[Records from a dataset]

(* ===== verification/Runner.v ===== *)
(** * The base of the strategy runners ([internal/strategy/base_runner.go], stop_model.go,
      stop_profit.go, session.go, regime.go)

    [BaseRunner]: the circular price buffers, the position a runner believes it holds and
    the daily trade counter.  [PositionRunner] is the interface of the runners built on
    it: an evaluation, and the law that its signals follow the position.

    Times are nanoseconds in UTC; a day is its number, and the empty [tradeDay] is
    [None].  The buffers have one length, so every index is in range. *)
From Stdlib Require Import ZArith Lia Bool Floats.
From coqutil Require Import RecordSettersUsingExistingGetters.
From S2P Require Import Prelude Float64 FloatRound FloatLaws Price StopLoss PoolSim History Trade Indicators.
Import GoInt.
Local Open Scope float_scope.
Local Open Scope go_scope.

Definition RegimeCalm : Z := 0.
Definition RegimeTrending : Z := 1.
Definition RegimeHighVol : Z := 2.
Definition RegimeCrisis : Z := 3.

Definition regimeNames : list string := ["Calm"; "Trending"; "HighVol"; "Crisis"]%string.
Definition RegimeName (regime : Z) : string :=
  if Z.leb 0 regime && Z.ltb regime (Z.of_nat (length regimeNames)) then nth (Z.to_nat regime) regimeNames ""%string
  else "Unknown"%string.

(** ** Time of day *)
Definition nsPerDay : Z := (86400 * 1000000000)%Z.

(** The UTC day: what [Format("2006-01-02")] and [Date()] tell apart. *)
Definition dayOf (t : Z) : Z := (t / nsPerDay)%Z.

(** [Hour()*60 + Minute()]. *)
Definition minuteOfDay (t : Z) : Z := (t mod nsPerDay / (60 * 1000000000))%Z.

(** [d.Minutes()]. *)
Definition durationMinutes (d : Z) : float64 :=
  of_Z (Z.quot d 60000000000) + of_Z (Z.rem d 60000000000) / 60000000000.

(** ** Stops and targets *)
Definition StopPrice (entry : Price) (distance : float64) (side : string) : Price :=
  if bool_decide (side = "SELL"%string) then PriceFromFloat (Float64 entry + distance)
  else PriceFromFloat (Float64 entry - distance).

Definition TargetPrice (entry : Price) (distance : float64) (side : string) : Price :=
  if bool_decide (side = "SELL"%string) then PriceFromFloat (Float64 entry - distance)
  else PriceFromFloat (Float64 entry + distance).

Definition TrailingStop (peak : Price) (distance : float64) (side : string) : Price :=
  if bool_decide (side = "SELL"%string) then PriceFromFloat (Float64 peak + distance)
  else PriceFromFloat (Float64 peak - distance).

Definition IsStopLossHit (price stopLoss : Price) (side : string) : bool :=
  if bool_decide (side = "BUY"%string) then Z.leb (Compare price stopLoss) 0
  else Z.leb 0 (Compare price stopLoss).

Definition IsTakeProfitHit (price takeProfit : Price) (side : string) : bool :=
  if bool_decide (side = "BUY"%string) then Z.leb 0 (Compare price takeProfit)
  else Z.leb (Compare price takeProfit) 0.

(** ** Sessions *)
Module Session.
Record t := mk { StartHour : Z; StartMin : Z; EndHour : Z; EndMin : Z; TimezoneOffset : Z }.

Definition NewETSession : t := mk 9 30 16 0 (-4).

Definition localTime (s : t) (time : Z) : Z := (time + i64 (TimezoneOffset s * 3600000000000))%Z.

Definition InWindow (s : t) (time : Z) : bool :=
  let total := minuteOfDay (localTime s time) in
  Z.leb (StartHour s * 60 + StartMin s) total && Z.ltb total (EndHour s * 60 + EndMin s).

Definition DayKey (s : t) (time : Z) : Z := dayOf (localTime s time).
End Session.

(** ** The base runner *)
Module BaseRunner.
Record t := mk {
  PriceHistory : list float64;
  HighHistory : list float64;
  LowHistory : list float64;
  VolumeHistory : list float64;
  HistIdx : Z;
  HistCount : Z;
  BufferSize : Z;
  PositionOpen : bool;
  EntryPrice : Price;
  StopLoss : Price;
  TakeProfit : Price;
  CurrentSide : string;
  EntryTime : Z;
  tradeDay : option Z;
  tradesToday : Z;
  StopMultHighVol : float64;
  StopMultCrisis : float64;
  ProfitMultTrending : float64;
  irVersion : string;
  canonicalVersion : string;
  instanceHash : string
}.

Definition NewBaseRunner (bufferSize : Z) : t :=
  let zeros := replicate (Z.to_nat bufferSize) 0 in
  mk zeros zeros zeros zeros 0 0 bufferSize false 0%Z 0%Z 0%Z "" zeroTime None 0 1.0 1.0 1.0
    "qst-ir/0.4" "qst-canonical/0.4" "".

Definition SetVersion (b : t) (ir canonical : string) : t :=
  b <| irVersion := ir |> <| canonicalVersion := canonical |>.
Definition Version (b : t) : string * string := (irVersion b, canonicalVersion b).
Definition SetInstanceHash (b : t) (h : string) : t := b <| instanceHash := h |>.
Definition InstanceHash (b : t) : string := instanceHash b.

(** The slot of the next bar. *)
Definition slot (b : t) : nat := Z.to_nat (Z.rem (HistIdx b) (BufferSize b)).

Definition PushPrice (b : t) (price high low : Price) (volume : float64) : t :=
  if negb (finite (Float64 price)) then b
  else
    b <| PriceHistory ::= <[slot b := Float64 price]> |>
      <| HighHistory ::= <[slot b := Float64 high]> |>
      <| LowHistory ::= <[slot b := Float64 low]> |>
      <| VolumeHistory ::= <[slot b := volume]> |>
      <| HistIdx := i64 (HistIdx b + 1) |>
      <| HistCount := if Z.ltb (HistCount b) (BufferSize b) then (HistCount b + 1)%Z else HistCount b |>.

Definition PushPriceOnly (b : t) (price : Price) : t := PushPrice b price 0%Z 0%Z 0.

Definition LinearPrices (b : t) (n : Z) : list float64 :=
  linearWindow (PriceHistory b) (HistCount b) (HistIdx b) (BufferSize b) n.
Definition LinearHighs (b : t) (n : Z) : list float64 :=
  linearWindow (HighHistory b) (HistCount b) (HistIdx b) (BufferSize b) n.
Definition LinearLows (b : t) (n : Z) : list float64 :=
  linearWindow (LowHistory b) (HistCount b) (HistIdx b) (BufferSize b) n.
Definition LinearVolumes (b : t) (n : Z) : list float64 :=
  linearWindow (VolumeHistory b) (HistCount b) (HistIdx b) (BufferSize b) n.

Definition clearSlice (s : list float64) : list float64 := map (fun _ => 0) s.

Definition ResetPosition (b : t) : t :=
  b <| PositionOpen := false |> <| EntryPrice := 0%Z |> <| StopLoss := 0%Z |> <| TakeProfit := 0%Z |>
    <| CurrentSide := ""%string |>.

Definition Reset (b : t) : t :=
  ResetPosition b
    <| HistIdx := 0%Z |> <| HistCount := 0%Z |> <| tradeDay := None |> <| tradesToday := 0%Z |>
    <| PriceHistory ::= clearSlice |> <| HighHistory ::= clearSlice |> <| LowHistory ::= clearSlice |>
    <| VolumeHistory ::= clearSlice |>.

Definition OpenPosition (b : t) (side : string) (entryPrice stopLoss takeProfit : Price) (entryTime : Z) : t :=
  b <| PositionOpen := true |> <| CurrentSide := side |> <| EntryPrice := entryPrice |> <| StopLoss := stopLoss |>
    <| TakeProfit := takeProfit |> <| EntryTime := entryTime |>.

Definition ClosePosition (b : t) : t := b <| PositionOpen := false |>.

Definition StopLossHit (b : t) (price : Price) : bool :=
  PositionOpen b && IsStopLossHit price (StopLoss b) (CurrentSide b).
Definition TakeProfitHit (b : t) (price : Price) : bool :=
  PositionOpen b && IsTakeProfitHit price (TakeProfit b) (CurrentSide b).
Definition IsTimeExit (b : t) (maxMinutes : float64) (currentTime : Z) : bool :=
  PositionOpen b && (maxMinutes <=? durationMinutes (subTime currentTime (EntryTime b))).

(** The counter of a new day starts at 0. *)
Definition rollDay (b : t) (time : Z) : t :=
  if bool_decide (tradeDay b = Some (dayOf time)) then b
  else b <| tradeDay := Some (dayOf time) |> <| tradesToday := 0%Z |>.

Definition CanTrade (b : t) (time maxPerDay : Z) : bool * t :=
  let b := rollDay b time in
  (if Z.leb maxPerDay 0 then true else Z.ltb (tradesToday b) maxPerDay, b).

Definition RecordTrade (b : t) (time : Z) : t :=
  let b := rollDay b time in b <| tradesToday := i64 (tradesToday b + 1) |>.

Definition setParam {A} (params : gmap string float64) (name : string) (f : float64 -> A -> A) (a : A) : A :=
  match params !! name with Some v => f v a | None => a end.

Definition SetRegimeExitParams (b : t) (params : gmap string float64) : t :=
  let b := setParam params "stop_mult_highvol" (fun v b => b <| StopMultHighVol := v |>) b in
  let b := setParam params "stop_mult_crisis" (fun v b => b <| StopMultCrisis := v |>) b in
  setParam params "profit_mult_trending" (fun v b => b <| ProfitMultTrending := v |>) b.

Definition RegimeExitMults (b : t) (regime : Z) : float64 * float64 :=
  if Z.eqb regime RegimeHighVol then (StopMultHighVol b, 1.0)
  else if Z.eqb regime RegimeCrisis then (StopMultCrisis b, 1.0)
  else if Z.eqb regime RegimeTrending then (1.0, ProfitMultTrending b)
  else (1.0, 1.0).

(** The true-range average over the runner's buffers. *)
Definition trATR (b : t) (period : Z) : float64 :=
  TrueRangeATR (HighHistory b) (LowHistory b) (PriceHistory b) (HistCount b) period.
End BaseRunner.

■ Assignment ■
In the records above, find each line that mentions the word "EndMin", and copy it.

■ Finished exercise ■
Record t := mk { StartHour : Z; StartMin : Z; EndHour : Z; EndMin : Z; TimezoneOffset : Z }.
  Z.leb (StartHour s * 60 + StartMin s) total && Z.ltb total (EndHour s * 60 + EndMin s).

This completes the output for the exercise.